In this short guide, we will learn how to extract all text content from a webpage using Selenium in Python. Whether you're web scraping, testing web applications, or extracting data for analysis, getting visible text from pages is a fundamental Selenium operation.

Here you can find the short answer:

(1) Get all visible text

text = driver.find_element(By.TAG_NAME, 'body').text

(2) Get text from specific element

text = driver.find_element(By.CLASS_NAME, 'content').text

(3) Get inner HTML

html = driver.find_element(By.TAG_NAME, 'body').get_attribute('innerHTML')
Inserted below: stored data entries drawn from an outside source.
(** The kernel address of what an entry points to. *)
Definition tabp (w : Z) : Z := P2V (PTE_ADDR w).
Section valid.
Context {I : Image}.
Lemma valid_phys a : valid a -> 0 <= V2P a < 2 ^ 32 - PGSIZE /\ V2P a mod PGSIZE = 0 /\ P2V (V2P a) = a /\ V2P a <> 0.
Proof.
  intros Hv. rewrite valid_V2P by done. pose proof (valid_range a Hv) as [Hr Ha]. destruct Hv as [_ Hv].
  unfold P2V, KERNLINK, KERNBASE, EXTMEM, PHYSTOP, PGSIZE in *. split; [lia |]. split; [dlia |]. split; [| lia].
  rewrite u32_small by lia. lia.
Qed.
Lemma tabp_entry a perm : valid a -> 0 <= perm < PGSIZE -> let w := Z.lor (Z.lor (V2P a) perm) PTE_P in
  is_u32 w /\ tabp w = a /\ PTE_FLAGS w = Z.lor perm PTE_P /\ present w = true /\ user w = user perm.
Proof.
  intros Hv Hp. destruct (valid_phys a Hv) as (Hr & Hm & Hb & _). destruct (entry_facts (V2P a) perm ltac:(lia) Hm Hp) as (H1 & H2 & H3 & H4 & H5).
  split; [done |]. split; [unfold tabp; by rewrite H2 |]. done.
Qed.
End valid.

(** ** Views of a page directory *)
Definition UPAGES : Z := KERNBASE / PGSIZE.
Definition pde (m : ram_t) (d i : Z) : Z := word m d i.
Definition pte (m : ram_t) (d v : Z) : Z :=
  let w := pde m d (v / 1024) in if present w then word m (tabp w) (v mod 1024) else 0.

Section spec.
Context {I : Image}.
Implicit Types (g : ghost) (m : ram_t) (s : kmem_t).

Definition tabs_owned g m : Prop :=
  forall d i, g d = Dir -> 0 <= i < 1024 -> present (pde m d i) = true -> g (tabp (pde m d i)) = Tab d i.
Record pt_inv g m : Prop := {
  pi_tab : tabs_owned g m;
  pi_tab_of : forall a d i, g a = Tab d i -> g d = Dir /\ 0 <= i < 1024 /\ present (pde m d i) = true /\ tabp (pde m d i) = a;
  pi_user : forall d v, g d = Dir -> 0 <= v < UPAGES -> present (pte m d v) = true -> g (tabp (pte m d v)) = User d v;
  pi_user_of : forall a d v, g a = User d v -> g d = Dir /\ 0 <= v < UPAGES /\ present (pte m d v) = true /\ tabp (pte m d v) = a
}.
Definition vm_inv g s : Prop := alloc_inv g s /\ pt_inv g (ram s).

(** The views of [d] depend on the directory and its tables only. *)
Lemma pde_frame m m' d i : m' !! d = m !! d -> pde m' d i = pde m d i.
Proof using. unfold pde, word. by intros ->. Qed.
Lemma vdiv v : 0 <= v < 2 ^ 20 -> 0 <= v / 1024 < 1024 /\ 0 <= v mod 1024 < 1024.
Proof using. intros. dlia. Qed.
Lemma pte_frame g m m' d v : tabs_owned g m -> g d = Dir -> 0 <= v < 2 ^ 20 -> m' !! d = m !! d ->
  (forall a i, g a = Tab d i -> m' !! a = m !! a) -> pte m' d v = pte m d v.
Proof using.
  intros H Hd Hv Hf Ht. unfold pte. rewrite (pde_frame m m' d _ Hf). destruct (present _) eqn:E; [| done].
  destruct (vdiv v Hv) as [Hi _]. unfold word. by rewrite (Ht _ _ (H d _ Hd Hi E)).
Qed.
Lemma UPAGES_eq : UPAGES = 2 ^ 19.
Proof using. done. Qed.
Lemma upages_lt v : 0 <= v < UPAGES -> 0 <= v < 2 ^ 20.
Proof using. rewrite UPAGES_eq. lia. Qed.

(** Ghost states that agree except on which idle pages are free. *)
Definition idle (o : owner) : bool := match o with Free | Held => true | _ => false end.
Definition same_use g g' : Prop := forall a, g' a = g a \/ (idle (g a) = true /\ idle (g' a) = true).
Lemma same_use_iff g g' a o : same_use g g' -> idle o = false -> g' a = o <-> g a = o.
Proof using. intros H Ho. destruct (H a) as [-> | [H1 H2]]; [done |]. split; intros E; rewrite E in *; congruence. Qed.

Lemma pt_inv_same g g' m m' : pt_inv g m -> same_use g g' ->
  (forall d i, g d = Dir -> 0 <= i < 1024 -> pde m' d i = pde m d i) ->
  (forall d v, g d = Dir -> 0 <= v < 2 ^ 20 -> pte m' d v = pte m d v) -> pt_inv g' m'.
Proof using.
  intros [H1 H2 H3 H4] Hs Hp Ht. split.
  - intros d i Hd%(same_use_iff _ _ _ _ Hs) Hi; [| done]. rewrite Hp by done. intros Hpr. rewrite (same_use_iff g g') by done. by apply H1.
  - intros a d i Ha%(same_use_iff _ _ _ _ Hs); [| done]. destruct (H2 a d i Ha) as (Hd & Hi & Hpr & Ha'). rewrite Hp by done.
    split; [by apply (same_use_iff g g') |]. done.
  - intros d v Hd%(same_use_iff _ _ _ _ Hs) Hv; [| done]. rewrite Ht by (try done; by apply upages_lt). intros Hpr.
    rewrite (same_use_iff g g') by done. by apply H3.
  - intros a d v Ha%(same_use_iff _ _ _ _ Hs); [| done]. destruct (H4 a d v Ha) as (Hd & Hv & Hpr & Ha').
    rewrite Ht by (try done; by apply upages_lt). split; [by apply (same_use_iff g g') |]. done.
Qed.

(** A change of pages that are neither directories nor tables. *)
Definition meta (o : owner) : bool := match o with Dir | Tab _ _ => true | _ => false end.
Lemma pt_inv_data g g' m m' : pt_inv g m -> same_use g g' -> (forall a, meta (g a) = true -> m' !! a = m !! a) -> pt_inv g' m'.
Proof using.
  intros H Hs Hf. apply (pt_inv_same g g' m m' H Hs).
  - intros d i Hd _. apply pde_frame, Hf. by rewrite Hd.
  - intros d v Hd Hv. apply (pte_frame g); [apply H | done | done | apply Hf; by rewrite Hd |]. intros a i Ha. apply Hf. by rewrite Ha.
Qed.
Lemma same_use_set g a o : idle (g a) = true -> idle o = true -> same_use g (own_set a o g).
Proof using. intros H1 H2 b. unfold own_set. destruct (decide (b = a)) as [-> |]; [by right | by left]. Qed.

(** ** Memory operations *)
Lemma own_set_other g f o' a o : own_set f o' g a = o -> o <> o' -> a <> f /\ g a = o.
Proof using. unfold own_set. destruct (decide (a = f)); intros; [congruence | done]. Qed.
Lemma own_set_keep g f o' a o : g a = o -> g f <> o -> own_set f o' g a = o.
Proof using. intros Ha Hf. rewrite own_set_ne; [done |]. congruence. Qed.

Lemma kalloc_vm g s : vm_inv g s ->
  (kalloc s = Ret None s /\ forall a, g a <> Free) \/
  exists a p, kalloc s = Ret (Some a) (with_freelist p s) /\ g a = Free /\ valid a /\ vm_inv (own_set a Held g) (with_freelist p s).
Proof.
  intros [Ha Hp]. destruct (kalloc_ok g s Ha) as [H | (a & p & E & Hf & Hv & Hi)]; [by left |]. right. exists a, p.
  split; [done |]. split; [done |]. split; [done |]. split; [done |]. eapply pt_inv_data; [exact Hp | | done].
  apply same_use_set; [by rewrite Hf | done].
Qed.
Lemma kfree_vm g s a : vm_inv g s -> valid a -> g a = Held ->
  exists s', kfree a s = Ret tt s' /\ vm_inv (own_set a Free g) s' /\ forall b, b <> a -> ram s' !! b = ram s !! b.
Proof.
  intros [Ha Hp] Hv Hg. destruct (kfree_ok g s a Ha Hv) as (pg & E & _ & Hi); [by rewrite Hg |]. eexists. split; [exact E |]. split; [split; [done |] |].
  - eapply pt_inv_data; [exact Hp | apply same_use_set; [by rewrite Hg | done] |]. intros b Hb. cbn [with_ram ram].
    rewrite lookup_insert_ne; [done |]. intros <-. by rewrite Hg in Hb.
  - intros b Hb. cbn [with_ram ram]. by rewrite lookup_insert_ne.
Qed.
Lemma set_page_vm g s a pg : vm_inv g s -> valid a -> meta (g a) = false -> g a <> Free -> length pg = Z.to_nat PGSIZE ->
  set_page a pg s = Ret tt (with_ram (<[a := pg]> (ram s)) s) /\ vm_inv g (with_ram (<[a := pg]> (ram s)) s).
Proof.
  intros [Ha Hp] Hv Hm Hf Hl. destruct (alloc_page g s a Ha Hv) as (pg0 & E & _). split; [by eapply set_page_ret |].
  split; [by apply alloc_inv_set |]. eapply pt_inv_data; [exact Hp | by left |]. intros b Hb. cbn [with_ram ram].
  rewrite lookup_insert_ne; [done |]. intros <-. congruence.
Qed.

Lemma page_aligned g s a o : alloc_inv g s -> g a = o -> o <> Held -> valid a /\ a mod PGSIZE = 0 /\ exists pg, ram s !! a = Some pg /\ length pg = Z.to_nat PGSIZE.
Proof. intros H Ho Hn. pose proof (alloc_valid g s a o H Ho Hn) as Hv. split; [done |]. split; [apply Hv | by eapply alloc_page]. Qed.

Lemma load_pde g s d i : vm_inv g s -> g d = Dir -> 0 <= i < 1024 -> load32 (d + 4 * i) s = Ret (pde (ram s) d i) s.
Proof.
  intros [Ha _] Hd Hi. destruct (page_aligned g s d Dir Ha Hd) as (_ & Hm & pg & E & _); [done |]. unfold pde, word. rewrite E. by apply load32_ret.
Qed.
Lemma load_pte g s d v : vm_inv g s -> g d = Dir -> 0 <= v < 2 ^ 20 -> present (pde (ram s) d (v / 1024)) = true ->
  load32 (tabp (pde (ram s) d (v / 1024)) + 4 * (v mod 1024)) s = Ret (pte (ram s) d v) s.
Proof.
  intros [Ha Hp] Hd Hv Hpr. destruct (vdiv v Hv) as [Hi Hj]. pose proof (pi_tab _ _ Hp d _ Hd Hi Hpr) as Ht.
  destruct (page_aligned g s _ _ Ha Ht) as (_ & Hm & pg & E & _); [done |]. unfold pte. rewrite Hpr. unfold word. rewrite E. by apply load32_ret.
Qed.

Lemma walk_ok g s d va : vm_inv g s -> g d = Dir -> is_u32 va ->
  let v := vpn va in
  walkpgdir d va false s = Ret (if present (pde (ram s) d (v / 1024)) then Some (tabp (pde (ram s) d (v / 1024)) + 4 * (v mod 1024)) else None) s.
Proof.
  intros H Hd Hva v. destruct (vdiv v (vpn_range va Hva)) as [Hi Hj]. unfold walkpgdir. rewrite PDX_vpn, PTX_vpn by done. fold v.
  erewrite bind_ret by by eapply load_pde. by destruct (present _).
Qed.

(** What a store to the entry of page [v] changes. *)
Record stored g d v w s s' : Prop := {
  sd_alloc : alloc_inv g s';
  sd_ram : forall a, g a <> Tab d (v / 1024) -> ram s' !! a = ram s !! a;
  sd_pde : forall d' i, g d' = Dir -> pde (ram s') d' i = pde (ram s) d' i;
  sd_pte : pte (ram s') d v = w;
  sd_other : forall d' v', g d' = Dir -> 0 <= v' < 2 ^ 20 -> d' <> d \/ v' <> v -> pte (ram s') d' v' = pte (ram s) d' v'
}.
Lemma store_pte g s d v w : alloc_inv g s -> tabs_owned g (ram s) -> g d = Dir -> 0 <= v < 2 ^ 20 -> present (pde (ram s) d (v / 1024)) = true -> is_u32 w ->
  exists s', store32 (tabp (pde (ram s) d (v / 1024)) + 4 * (v mod 1024)) w s = Ret tt s' /\ stored g d v w s s'.
Proof.
  intros Ha Hp Hd Hv Hpr Hw. destruct (vdiv v Hv) as [Hi Hj]. set (t := tabp (pde (ram s) d (v / 1024))).
  assert (Ht : g t = Tab d (v / 1024)) by by apply Hp.
  destruct (page_aligned g s t _ Ha Ht) as (Hvt & Hm & pg & E & Hl); [done |].
  assert (Hlen : 4 * (v mod 1024) + 4 <= Z.of_nat (length pg)) by (rewrite Hl; unfold PGSIZE; lia).
  exists (with_ram (<[t := wrw (v mod 1024) w pg]> (ram s)) s). split; [by apply store32_ret |].
  assert (Hne : forall d', g d' = Dir -> t <> d') by (intros d' Hd' <-; congruence).
  assert (Hpde : forall d' i, g d' = Dir -> pde (<[t := wrw (v mod 1024) w pg]> (ram s)) d' i = pde (ram s) d' i)
    by (intros d' i Hd'; apply word_insert_ne; by apply Hne).
  split; cbn [with_ram ram].
  - apply alloc_inv_set; [done | congruence | rewrite length_wrw; [done | lia | done]].
  - intros a Hna. rewrite lookup_insert_ne; [done |]. congruence.
  - done.
  - unfold pte. rewrite Hpde, Hpr by done. fold t. rewrite word_insert. apply rdw_wrw; [lia | done | done].
  - intros d' v' Hd' Hv' Hdv. unfold pte. rewrite Hpde by done. destruct (present (pde (ram s) d' (v' / 1024))) eqn:Hpr'; [| done].
    destruct (vdiv v' Hv') as [Hi' Hj']. pose proof (Hp d' _ Hd' Hi' Hpr') as Ht'.
    destruct (decide (tabp (pde (ram s) d' (v' / 1024)) = t)) as [Et | Et]; [| by apply word_insert_ne].
    rewrite Et in *. rewrite Ht in Ht'. injection Ht' as <- Hvv. rewrite word_insert. unfold word. rewrite E.
    apply rdw_wrw_ne; [lia | lia | | done]. destruct Hdv as [? | Hdv]; [done |]. intros Hmod. apply Hdv. dlia.
Qed.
So let's see multiple methods to extract text from webpages using Selenium.

1: Get All Visible Text from Entire Page

The simplest method to get all visible text from a webpage is accessing the body element:

from selenium import webdriver
from selenium.webdriver.common.by import By

driver = webdriver.Chrome()
driver.get('https://www.python.org')

page_text = driver.find_element(By.TAG_NAME, 'body').text

print(f"Total characters: {len(page_text)}")
print(f"\nFirst 500 characters:\n{page_text[:500]}")

driver.quit()

Output Result:

Total characters: 4523

First 500 characters:
Python
Python is a programming language that lets you work quickly and integrate systems more effectively.
Learn More

Get Started
Whether you're new to programming or an experienced developer, it's easy to learn and use Python.
Start with our Beginner's Guide

Download
Python source code and installers are available for Windows, Linux, macOS, and other platforms.
Latest: Python 3.12.1

Docs
Documentation for Python's standard library, along with tutorials and guides.
Browse Documentation

Jobs
Looking for work or looking to hire? The Python Job...

Key features:

  • Returns only visible text (hidden elements excluded)
  • Preserves line breaks between elements
  • No HTML tags included
  • Fast execution for most pages

2: Get Text from Specific Elements

Extract text from specific sections like headers, paragraphs, or divs:

from selenium import webdriver
from selenium.webdriver.common.by import By

driver = webdriver.Chrome()
driver.get('https://news.ycombinator.com')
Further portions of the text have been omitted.